» **Given entries**
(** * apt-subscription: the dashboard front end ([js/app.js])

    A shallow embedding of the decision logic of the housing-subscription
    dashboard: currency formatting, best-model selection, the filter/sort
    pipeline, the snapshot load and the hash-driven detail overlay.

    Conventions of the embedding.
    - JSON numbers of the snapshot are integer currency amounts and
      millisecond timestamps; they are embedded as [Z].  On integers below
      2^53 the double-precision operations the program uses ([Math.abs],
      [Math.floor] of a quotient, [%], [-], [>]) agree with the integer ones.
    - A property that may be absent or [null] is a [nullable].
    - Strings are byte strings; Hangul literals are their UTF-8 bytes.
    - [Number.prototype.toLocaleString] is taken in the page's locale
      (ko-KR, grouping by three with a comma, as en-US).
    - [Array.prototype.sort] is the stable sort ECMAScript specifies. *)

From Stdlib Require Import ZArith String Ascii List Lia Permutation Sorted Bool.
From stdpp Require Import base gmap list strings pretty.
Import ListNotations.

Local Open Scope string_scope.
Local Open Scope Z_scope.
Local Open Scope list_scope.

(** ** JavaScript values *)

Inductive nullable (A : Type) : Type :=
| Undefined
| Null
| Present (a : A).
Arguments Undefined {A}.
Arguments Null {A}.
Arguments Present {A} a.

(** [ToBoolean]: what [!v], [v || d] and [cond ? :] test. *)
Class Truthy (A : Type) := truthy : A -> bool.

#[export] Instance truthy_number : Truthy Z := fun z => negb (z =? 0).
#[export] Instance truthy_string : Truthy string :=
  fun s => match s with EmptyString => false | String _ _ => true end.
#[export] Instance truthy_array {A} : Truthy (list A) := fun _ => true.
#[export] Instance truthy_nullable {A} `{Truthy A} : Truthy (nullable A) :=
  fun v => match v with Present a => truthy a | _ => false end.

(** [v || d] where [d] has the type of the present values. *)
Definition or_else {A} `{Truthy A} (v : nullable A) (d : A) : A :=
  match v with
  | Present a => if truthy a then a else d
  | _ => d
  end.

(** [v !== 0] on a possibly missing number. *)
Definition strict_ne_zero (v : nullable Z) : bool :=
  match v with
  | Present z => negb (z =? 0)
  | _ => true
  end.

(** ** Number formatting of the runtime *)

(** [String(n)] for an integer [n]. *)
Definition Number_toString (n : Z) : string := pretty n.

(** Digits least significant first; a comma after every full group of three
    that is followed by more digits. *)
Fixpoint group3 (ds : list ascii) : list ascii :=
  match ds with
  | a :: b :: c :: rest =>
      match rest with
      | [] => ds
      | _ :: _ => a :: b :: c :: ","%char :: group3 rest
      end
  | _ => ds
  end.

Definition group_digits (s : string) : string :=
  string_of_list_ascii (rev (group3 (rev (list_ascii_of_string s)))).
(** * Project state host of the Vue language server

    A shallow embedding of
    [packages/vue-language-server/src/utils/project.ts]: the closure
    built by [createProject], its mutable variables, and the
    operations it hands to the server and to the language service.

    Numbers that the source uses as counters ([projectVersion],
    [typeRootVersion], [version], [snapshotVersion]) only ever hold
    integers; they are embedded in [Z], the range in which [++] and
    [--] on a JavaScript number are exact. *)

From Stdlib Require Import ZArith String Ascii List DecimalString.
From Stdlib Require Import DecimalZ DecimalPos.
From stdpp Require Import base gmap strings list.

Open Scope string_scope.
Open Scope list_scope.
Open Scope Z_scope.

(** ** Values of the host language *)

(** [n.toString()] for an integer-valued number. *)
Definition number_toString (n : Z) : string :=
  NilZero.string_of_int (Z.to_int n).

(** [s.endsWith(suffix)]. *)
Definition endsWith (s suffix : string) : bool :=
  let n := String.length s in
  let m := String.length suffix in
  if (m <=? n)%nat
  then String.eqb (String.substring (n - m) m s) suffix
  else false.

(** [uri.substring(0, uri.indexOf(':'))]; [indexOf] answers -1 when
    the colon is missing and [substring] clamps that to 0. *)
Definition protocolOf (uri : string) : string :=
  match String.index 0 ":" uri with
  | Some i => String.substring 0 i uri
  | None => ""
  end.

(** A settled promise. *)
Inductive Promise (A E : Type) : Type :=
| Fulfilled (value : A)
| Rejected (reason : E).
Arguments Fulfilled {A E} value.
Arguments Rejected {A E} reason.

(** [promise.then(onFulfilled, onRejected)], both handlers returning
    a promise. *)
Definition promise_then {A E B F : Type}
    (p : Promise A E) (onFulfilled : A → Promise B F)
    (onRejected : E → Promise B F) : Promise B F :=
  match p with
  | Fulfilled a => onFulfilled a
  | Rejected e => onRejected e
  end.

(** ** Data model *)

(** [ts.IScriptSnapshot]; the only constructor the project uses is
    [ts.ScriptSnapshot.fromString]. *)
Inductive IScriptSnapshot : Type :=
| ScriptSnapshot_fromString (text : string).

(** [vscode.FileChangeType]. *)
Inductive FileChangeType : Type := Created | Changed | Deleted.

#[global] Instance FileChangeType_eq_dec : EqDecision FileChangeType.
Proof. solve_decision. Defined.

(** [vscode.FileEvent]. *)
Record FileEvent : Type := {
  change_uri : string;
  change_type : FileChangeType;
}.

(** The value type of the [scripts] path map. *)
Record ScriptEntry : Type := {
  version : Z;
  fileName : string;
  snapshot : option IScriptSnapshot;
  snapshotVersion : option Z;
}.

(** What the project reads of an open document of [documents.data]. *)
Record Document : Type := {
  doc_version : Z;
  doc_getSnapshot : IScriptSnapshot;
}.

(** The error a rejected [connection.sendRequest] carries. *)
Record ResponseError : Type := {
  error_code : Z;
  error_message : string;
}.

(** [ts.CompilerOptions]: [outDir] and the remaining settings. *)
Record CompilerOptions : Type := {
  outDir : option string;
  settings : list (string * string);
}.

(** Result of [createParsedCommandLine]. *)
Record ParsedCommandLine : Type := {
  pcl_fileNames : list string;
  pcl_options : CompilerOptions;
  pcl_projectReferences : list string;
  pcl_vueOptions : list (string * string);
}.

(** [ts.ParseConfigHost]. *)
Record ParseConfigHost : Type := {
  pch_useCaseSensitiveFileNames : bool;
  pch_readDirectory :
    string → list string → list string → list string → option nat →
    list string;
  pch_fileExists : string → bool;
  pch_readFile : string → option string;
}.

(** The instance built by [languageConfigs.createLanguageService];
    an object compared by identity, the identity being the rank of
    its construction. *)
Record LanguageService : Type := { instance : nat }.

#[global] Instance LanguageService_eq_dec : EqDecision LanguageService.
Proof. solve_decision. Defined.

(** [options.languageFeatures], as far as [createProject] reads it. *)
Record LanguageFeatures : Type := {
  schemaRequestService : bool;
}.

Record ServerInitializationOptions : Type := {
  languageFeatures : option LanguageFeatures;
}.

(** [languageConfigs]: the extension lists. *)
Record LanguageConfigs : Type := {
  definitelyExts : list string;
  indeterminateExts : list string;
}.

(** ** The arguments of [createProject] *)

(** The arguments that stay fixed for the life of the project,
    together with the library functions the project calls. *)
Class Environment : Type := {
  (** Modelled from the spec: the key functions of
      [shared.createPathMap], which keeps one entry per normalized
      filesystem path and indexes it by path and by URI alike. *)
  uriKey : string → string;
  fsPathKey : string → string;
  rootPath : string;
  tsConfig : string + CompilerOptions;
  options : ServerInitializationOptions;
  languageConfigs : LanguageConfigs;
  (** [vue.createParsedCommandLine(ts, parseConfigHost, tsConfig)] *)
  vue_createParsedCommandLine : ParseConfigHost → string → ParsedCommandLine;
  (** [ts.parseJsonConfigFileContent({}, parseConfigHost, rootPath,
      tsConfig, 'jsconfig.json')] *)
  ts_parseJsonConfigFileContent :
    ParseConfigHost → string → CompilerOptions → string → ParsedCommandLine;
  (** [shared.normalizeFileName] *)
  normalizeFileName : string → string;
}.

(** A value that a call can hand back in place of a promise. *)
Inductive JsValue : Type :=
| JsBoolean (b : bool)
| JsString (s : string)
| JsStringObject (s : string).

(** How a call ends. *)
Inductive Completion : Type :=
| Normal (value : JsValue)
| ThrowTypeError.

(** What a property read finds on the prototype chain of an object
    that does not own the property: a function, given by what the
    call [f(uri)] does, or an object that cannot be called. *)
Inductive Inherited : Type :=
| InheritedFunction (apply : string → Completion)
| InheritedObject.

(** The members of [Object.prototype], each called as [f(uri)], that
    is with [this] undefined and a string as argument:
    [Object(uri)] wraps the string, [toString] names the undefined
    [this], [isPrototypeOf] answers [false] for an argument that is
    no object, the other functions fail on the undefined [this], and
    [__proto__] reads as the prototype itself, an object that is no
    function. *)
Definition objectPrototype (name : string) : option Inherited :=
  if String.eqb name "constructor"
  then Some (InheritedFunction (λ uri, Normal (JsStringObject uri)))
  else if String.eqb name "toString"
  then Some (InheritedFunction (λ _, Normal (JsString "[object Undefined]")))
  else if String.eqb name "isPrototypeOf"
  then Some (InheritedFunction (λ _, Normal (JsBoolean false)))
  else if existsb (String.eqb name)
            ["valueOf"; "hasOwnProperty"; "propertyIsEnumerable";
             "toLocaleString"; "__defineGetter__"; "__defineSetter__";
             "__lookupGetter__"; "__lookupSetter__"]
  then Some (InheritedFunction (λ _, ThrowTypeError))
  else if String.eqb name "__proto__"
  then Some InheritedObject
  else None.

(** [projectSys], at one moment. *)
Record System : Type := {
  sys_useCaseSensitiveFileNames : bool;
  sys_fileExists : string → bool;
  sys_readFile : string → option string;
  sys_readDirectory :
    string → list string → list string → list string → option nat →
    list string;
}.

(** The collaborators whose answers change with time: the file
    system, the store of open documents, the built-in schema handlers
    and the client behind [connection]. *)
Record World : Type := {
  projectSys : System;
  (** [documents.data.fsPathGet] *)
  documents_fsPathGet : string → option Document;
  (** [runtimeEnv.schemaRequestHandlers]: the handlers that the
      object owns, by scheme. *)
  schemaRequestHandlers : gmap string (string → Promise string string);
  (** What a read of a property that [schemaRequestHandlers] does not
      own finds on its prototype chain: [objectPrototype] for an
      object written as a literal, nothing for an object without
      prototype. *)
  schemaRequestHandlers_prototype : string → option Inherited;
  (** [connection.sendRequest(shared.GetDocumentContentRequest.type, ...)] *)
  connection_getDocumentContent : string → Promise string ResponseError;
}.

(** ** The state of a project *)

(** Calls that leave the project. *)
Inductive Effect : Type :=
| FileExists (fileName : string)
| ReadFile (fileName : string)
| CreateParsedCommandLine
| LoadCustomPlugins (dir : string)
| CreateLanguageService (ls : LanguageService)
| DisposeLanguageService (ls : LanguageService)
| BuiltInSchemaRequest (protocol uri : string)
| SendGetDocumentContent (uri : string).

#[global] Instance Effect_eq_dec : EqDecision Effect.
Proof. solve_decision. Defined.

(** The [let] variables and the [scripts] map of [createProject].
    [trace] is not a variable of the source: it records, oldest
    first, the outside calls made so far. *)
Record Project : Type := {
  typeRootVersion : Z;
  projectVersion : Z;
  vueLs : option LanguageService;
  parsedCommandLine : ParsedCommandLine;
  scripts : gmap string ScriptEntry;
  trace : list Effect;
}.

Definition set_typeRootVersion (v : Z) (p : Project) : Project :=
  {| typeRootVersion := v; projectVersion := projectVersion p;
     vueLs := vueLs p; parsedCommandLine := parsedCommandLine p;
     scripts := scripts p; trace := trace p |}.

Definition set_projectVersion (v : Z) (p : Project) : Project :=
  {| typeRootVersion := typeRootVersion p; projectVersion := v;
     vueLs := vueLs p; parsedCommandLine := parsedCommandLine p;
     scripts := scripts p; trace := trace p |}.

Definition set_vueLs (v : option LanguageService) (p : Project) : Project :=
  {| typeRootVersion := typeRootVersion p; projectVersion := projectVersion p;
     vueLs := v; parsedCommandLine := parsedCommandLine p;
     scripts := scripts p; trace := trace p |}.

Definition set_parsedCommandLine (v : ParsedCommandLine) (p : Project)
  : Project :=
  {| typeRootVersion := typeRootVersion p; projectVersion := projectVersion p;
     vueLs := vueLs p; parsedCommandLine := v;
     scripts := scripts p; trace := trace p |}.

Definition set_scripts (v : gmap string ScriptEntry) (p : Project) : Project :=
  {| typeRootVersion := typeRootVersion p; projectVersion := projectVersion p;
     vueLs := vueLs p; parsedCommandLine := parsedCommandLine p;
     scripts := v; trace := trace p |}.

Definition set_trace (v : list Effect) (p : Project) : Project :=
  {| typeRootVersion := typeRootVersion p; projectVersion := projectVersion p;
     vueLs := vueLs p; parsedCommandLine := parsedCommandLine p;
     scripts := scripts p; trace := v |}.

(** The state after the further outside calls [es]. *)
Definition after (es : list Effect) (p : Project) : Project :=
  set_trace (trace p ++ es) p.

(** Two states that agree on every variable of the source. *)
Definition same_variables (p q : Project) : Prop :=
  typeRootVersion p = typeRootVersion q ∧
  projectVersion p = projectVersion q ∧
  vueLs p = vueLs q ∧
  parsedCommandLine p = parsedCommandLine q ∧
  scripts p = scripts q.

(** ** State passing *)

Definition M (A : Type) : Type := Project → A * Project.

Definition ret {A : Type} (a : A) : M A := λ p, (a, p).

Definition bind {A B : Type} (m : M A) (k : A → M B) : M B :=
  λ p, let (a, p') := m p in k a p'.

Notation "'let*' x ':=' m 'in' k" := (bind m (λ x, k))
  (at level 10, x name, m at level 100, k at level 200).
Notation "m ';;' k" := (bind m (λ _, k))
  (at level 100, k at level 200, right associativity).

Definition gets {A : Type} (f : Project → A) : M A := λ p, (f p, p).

» **Problem to solve**
Please restate only the opening stretch of the records above: every line from the first through the one containing "[Math.floor] of a", exactly as written.

» **Exercise output**
(** * apt-subscription: the dashboard front end ([js/app.js])

    A shallow embedding of the decision logic of the housing-subscription
    dashboard: currency formatting, best-model selection, the filter/sort
    pipeline, the snapshot load and the hash-driven detail overlay.

    Conventions of the embedding.
    - JSON numbers of the snapshot are integer currency amounts and
      millisecond timestamps; they are embedded as [Z].  On integers below
      2^53 the double-precision operations the program uses ([Math.abs],
      [Math.floor] of a quotient, [%], [-], [>]) agree with the integer ones.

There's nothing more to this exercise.